**Work item**
Please return all of the records that follow, exactly as written.

Collected data entries
Lemma tx_write_core env id op g : core_ok g -> roomy g -> roomy (tx_write env id op g).1 ->
  core_ok (tx_write env id op g).1.
Proof.
  intros C (_ & _ & Hrs & _). unfold tx_write. destruct (reg_txs g !! id) as [slot|] eqn:Hslot; [|done].
  destruct (if limited slot then _ else _); [|done].
  pose proof (co_slots _ C id slot Hslot) as [S1 S2 S3 S4 S5 S6 S7 S8 S9 S10].
  destruct (Hrs id slot Hslot) as [Hroom _].
  destruct (log_op env false op (g_ids g, working slot)) as [[ids i] r] eqn:Hlog.
  destruct (log_op_ok _ _ _ _ _ _ S2 Hroom Hlog) as (Hl & Hids & Hseq & Hres). cbn [fst snd] in *.
  pose proof (core_ids g ids C Hids) as C'.
  assert (constraints i = constraints (working slot)) as Hcons.
  { pose proof (log_op_cons env false op (g_ids g, working slot) S2 (room_for_room _ Hroom)) as Hc.
    by rewrite Hlog in Hc. }
  assert (forall ws, runs ws (ids, base slot) -> same_as i (apply_wal_ops ws (ids, base slot)).2 ->
    core_ok (put_txs (<[id := mkSlot (base_ptr slot) (base slot) i ws (tx_isolation slot) (limited slot)]>
      (reg_txs g)) (next_reg_tx g) (put_ids ids g))) as Hput.
  { intros ws Hruns Hsame. apply core_slots; [done|]. intros j s. rewrite lookup_insert.
    case_decide; [|apply (co_slots _ C')]. intros [= <-]. split; cbn; try done.
    - by eapply live_mono.
    - congruence.
    - congruence. }
  destruct r as [w|e]; cbn [fst].
  - intros (_ & _ & Hrs' & _). destruct Hres as [Rw Sw].
    specialize (Hrs' id _ ltac:(apply lookup_insert_eq)) as [_ Hfit]. cbn [tx_ops base] in Hfit.
    cbn [g_ids put_txs put_ids] in Hfit.
    pose proof (runs_other_ids _ _ ids _ Hids S3) as R3.
    destruct (runs_snoc _ w _ R3 (runs_one_of _ _ Rw) Hfit) as [R1 R2].
    apply Hput; [done|]. rewrite apply_wal_ops_app. etrans; [exact Sw|].
    apply same_ops; [done|done|]. cbn [snd]. etrans; [exact S4|].
    rewrite (apply_other_ids _ (g_ids g) ids). reflexivity.
  - intros _. apply Hput; [by eapply runs_other_ids|]. rewrite Hres. etrans; [exact S4|].
    rewrite (apply_other_ids _ (g_ids g) ids). reflexivity.
Qed.

(** ** Committing *)
Lemma commit_state_core sys i ops mg g : core_ok g ->
  (kinds_fit i -> live (g_ids g, i) /\ held_ok (g_ids g) i /\ commit_seq i = commit_seq (inner g) /\
     covered (from_ops ops) (inner g) i) ->
  roomy (commit_state sys i ops mg g).1 -> core_ok (commit_state sys i ops mg g).1.
Proof.
  intros C Hi. unfold commit_state, record.
  pose proof (breaks_prepared_ids (g_ids g, i)) as Hids.
  destruct (breaks_prepared (g_ids g, i)) as [ids broke]. cbn [fst] in Hids.
  pose proof (core_ids g ids C Hids) as C1. destruct broke; [done|].
  pose proof (core_record sys ops ops _ C1) as C2.
  destruct (record_frame sys ops ops (put_ids ids g)) as (E1 & E2 & E3 & E4 & E5 & E6 & _).
  destruct (record_split sys ops ops (put_ids ids g)) as [g1 [[]|[]]]; cbn [fst] in *; [|done].
  intros (Hroom & _).
  assert (kinds_fit i) as Hk.
  { destruct Hroom as (_ & _ & Hk). unfold kinds_fit. destruct mg; cbn in Hk; lia. }
  destruct (Hi Hk) as (Hl & Hh & Hseq & Hcov).
  assert (core_ok (commit_inner i (from_ops ops) g1)) as C3.
  { apply core_commit; [done| | | |].
    - rewrite E4. by eapply live_mono.
    - rewrite E4. destruct Hh as [H1 H2]. split; [done|]. intros gid e He. eapply entry_ids; [done|by eapply H2].
    - by rewrite E1.
    - by rewrite E1. }
  destruct mg; [|done]. by apply (core_frame (commit_inner i (from_ops ops) g1)).
Qed.

(** What the fence let through keeps every prepared write set applicable. *)
Lemma prepared_set_everything i : cs_everything (prepared_set i) = false.
Proof.
  unfold prepared_set. assert (forall l s, cs_everything s = false ->
    cs_everything (foldl (fun set e => cs_extend set (from_ops (prepared_ops e))) s l) = false) as Hl.
  { induction l as [|e l IH]; intros s Hs; [done|]. apply IH. simpl. by rewrite Hs, from_ops_everything. }
  by apply Hl.
Qed.

Lemma elem_of_entries i gid e : prepared i !! gid = Some e -> e ∈ prepared_entries i.
Proof.
  intros He. unfold prepared_entries, pending_gids. apply list_elem_of_omap. exists gid.
  split; [|done]. apply elem_of_sorted_keys, elem_of_dom. eauto.
Qed.
(* ===== verification/NativeTxSpec.v ===== *)
(** * What the engine guarantees its callers

    Transactions are atomic and durable and their merges keep both sides; two-phase commit resolves;
    the change feed loses nothing.  The last sections run the engine on small
    schedules, among them the ones where a guarantee ends. *)
From S2P Require Import Prelude NativeModel Native NativeInv NativeOps Conflict NativeSpec NativeRecovery.
From S2P Require Import NativeTx NativeMerge NativeEngine NativeEngineSteps NativePrepared.
Local Open Scope string_scope.
Local Open Scope list_scope.
Local Open Scope N_scope.

Section feed.

(** The feed of a graph that has published [all]. *)
Definition feed_of (all : list WalOp) (g : NativeGraph) : Prop :=
  start_seq (feed g) <= N.of_nat (length all) /\
  feed_ops (feed g) = drop (N.to_nat (start_seq (feed g))) all.

Lemma feed_head all g : feed_of all g -> change_head g = N.of_nat (length all).
Proof. intros [Hs Hf]. unfold change_head. rewrite Hf, length_drop. lia. Qed.

Lemma feed_trim all cursor g : feed_of all g -> feed_of all (trim_before cursor g).1.
Proof.
  intros F. pose proof (feed_head _ _ F) as Hh. destruct F as [Hs Hf]. unfold trim_before. rewrite Hh.
  destruct (N.leb_spec (N.min cursor (N.of_nat (length all))) (start_seq (feed g))) as [Hle|Hlt]; [done|].
  split; cbn; [lia|]. rewrite Hf, drop_drop. f_equal. lia.
Qed.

**Response box**
Lemma tx_write_core env id op g : core_ok g -> roomy g -> roomy (tx_write env id op g).1 ->
  core_ok (tx_write env id op g).1.
Proof.
  intros C (_ & _ & Hrs & _). unfold tx_write. destruct (reg_txs g !! id) as [slot|] eqn:Hslot; [|done].
  destruct (if limited slot then _ else _); [|done].
  pose proof (co_slots _ C id slot Hslot) as [S1 S2 S3 S4 S5 S6 S7 S8 S9 S10].
  destruct (Hrs id slot Hslot) as [Hroom _].
  destruct (log_op env false op (g_ids g, working slot)) as [[ids i] r] eqn:Hlog.
  destruct (log_op_ok _ _ _ _ _ _ S2 Hroom Hlog) as (Hl & Hids & Hseq & Hres). cbn [fst snd] in *.
  pose proof (core_ids g ids C Hids) as C'.
  assert (constraints i = constraints (working slot)) as Hcons.
  { pose proof (log_op_cons env false op (g_ids g, working slot) S2 (room_for_room _ Hroom)) as Hc.
    by rewrite Hlog in Hc. }
  assert (forall ws, runs ws (ids, base slot) -> same_as i (apply_wal_ops ws (ids, base slot)).2 ->
    core_ok (put_txs (<[id := mkSlot (base_ptr slot) (base slot) i ws (tx_isolation slot) (limited slot)]>
      (reg_txs g)) (next_reg_tx g) (put_ids ids g))) as Hput.
  { intros ws Hruns Hsame. apply core_slots; [done|]. intros j s. rewrite lookup_insert.
    case_decide; [|apply (co_slots _ C')]. intros [= <-]. split; cbn; try done.
    - by eapply live_mono.
    - congruence.
    - congruence. }
  destruct r as [w|e]; cbn [fst].
  - intros (_ & _ & Hrs' & _). destruct Hres as [Rw Sw].
    specialize (Hrs' id _ ltac:(apply lookup_insert_eq)) as [_ Hfit]. cbn [tx_ops base] in Hfit.
    cbn [g_ids put_txs put_ids] in Hfit.
    pose proof (runs_other_ids _ _ ids _ Hids S3) as R3.
    destruct (runs_snoc _ w _ R3 (runs_one_of _ _ Rw) Hfit) as [R1 R2].
    apply Hput; [done|]. rewrite apply_wal_ops_app. etrans; [exact Sw|].
    apply same_ops; [done|done|]. cbn [snd]. etrans; [exact S4|].
    rewrite (apply_other_ids _ (g_ids g) ids). reflexivity.
  - intros _. apply Hput; [by eapply runs_other_ids|]. rewrite Hres. etrans; [exact S4|].
    rewrite (apply_other_ids _ (g_ids g) ids). reflexivity.
Qed.

(** ** Committing *)
Lemma commit_state_core sys i ops mg g : core_ok g ->
  (kinds_fit i -> live (g_ids g, i) /\ held_ok (g_ids g) i /\ commit_seq i = commit_seq (inner g) /\
     covered (from_ops ops) (inner g) i) ->
  roomy (commit_state sys i ops mg g).1 -> core_ok (commit_state sys i ops mg g).1.
Proof.
  intros C Hi. unfold commit_state, record.
  pose proof (breaks_prepared_ids (g_ids g, i)) as Hids.
  destruct (breaks_prepared (g_ids g, i)) as [ids broke]. cbn [fst] in Hids.
  pose proof (core_ids g ids C Hids) as C1. destruct broke; [done|].
  pose proof (core_record sys ops ops _ C1) as C2.
  destruct (record_frame sys ops ops (put_ids ids g)) as (E1 & E2 & E3 & E4 & E5 & E6 & _).
  destruct (record_split sys ops ops (put_ids ids g)) as [g1 [[]|[]]]; cbn [fst] in *; [|done].
  intros (Hroom & _).
  assert (kinds_fit i) as Hk.
  { destruct Hroom as (_ & _ & Hk). unfold kinds_fit. destruct mg; cbn in Hk; lia. }
  destruct (Hi Hk) as (Hl & Hh & Hseq & Hcov).
  assert (core_ok (commit_inner i (from_ops ops) g1)) as C3.
  { apply core_commit; [done| | | |].
    - rewrite E4. by eapply live_mono.
    - rewrite E4. destruct Hh as [H1 H2]. split; [done|]. intros gid e He. eapply entry_ids; [done|by eapply H2].
    - by rewrite E1.
    - by rewrite E1. }
  destruct mg; [|done]. by apply (core_frame (commit_inner i (from_ops ops) g1)).
Qed.

(** What the fence let through keeps every prepared write set applicable. *)
Lemma prepared_set_everything i : cs_everything (prepared_set i) = false.
Proof.
  unfold prepared_set. assert (forall l s, cs_everything s = false ->
    cs_everything (foldl (fun set e => cs_extend set (from_ops (prepared_ops e))) s l) = false) as Hl.
  { induction l as [|e l IH]; intros s Hs; [done|]. apply IH. simpl. by rewrite Hs, from_ops_everything. }
  by apply Hl.
Qed.

Lemma elem_of_entries i gid e : prepared i !! gid = Some e -> e ∈ prepared_entries i.
Proof.
  intros He. unfold prepared_entries, pending_gids. apply list_elem_of_omap. exists gid.
  split; [|done]. apply elem_of_sorted_keys, elem_of_dom. eauto.
Qed.
(* ===== verification/NativeTxSpec.v ===== *)
(** * What the engine guarantees its callers

    Transactions are atomic and durable and their merges keep both sides; two-phase commit resolves;
    the change feed loses nothing.  The last sections run the engine on small
    schedules, among them the ones where a guarantee ends. *)
From S2P Require Import Prelude NativeModel Native NativeInv NativeOps Conflict NativeSpec NativeRecovery.
From S2P Require Import NativeTx NativeMerge NativeEngine NativeEngineSteps NativePrepared.
Local Open Scope string_scope.
Local Open Scope list_scope.
Local Open Scope N_scope.

Section feed.

(** The feed of a graph that has published [all]. *)
Definition feed_of (all : list WalOp) (g : NativeGraph) : Prop :=
  start_seq (feed g) <= N.of_nat (length all) /\
  feed_ops (feed g) = drop (N.to_nat (start_seq (feed g))) all.

Lemma feed_head all g : feed_of all g -> change_head g = N.of_nat (length all).
Proof. intros [Hs Hf]. unfold change_head. rewrite Hf, length_drop. lia. Qed.

Lemma feed_trim all cursor g : feed_of all g -> feed_of all (trim_before cursor g).1.
Proof.
  intros F. pose proof (feed_head _ _ F) as Hh. destruct F as [Hs Hf]. unfold trim_before. rewrite Hh.
  destruct (N.leb_spec (N.min cursor (N.of_nat (length all))) (start_seq (feed g))) as [Hle|Hlt]; [done|].
  split; cbn; [lia|]. rewrite Hf, drop_drop. f_equal. lia.
Qed.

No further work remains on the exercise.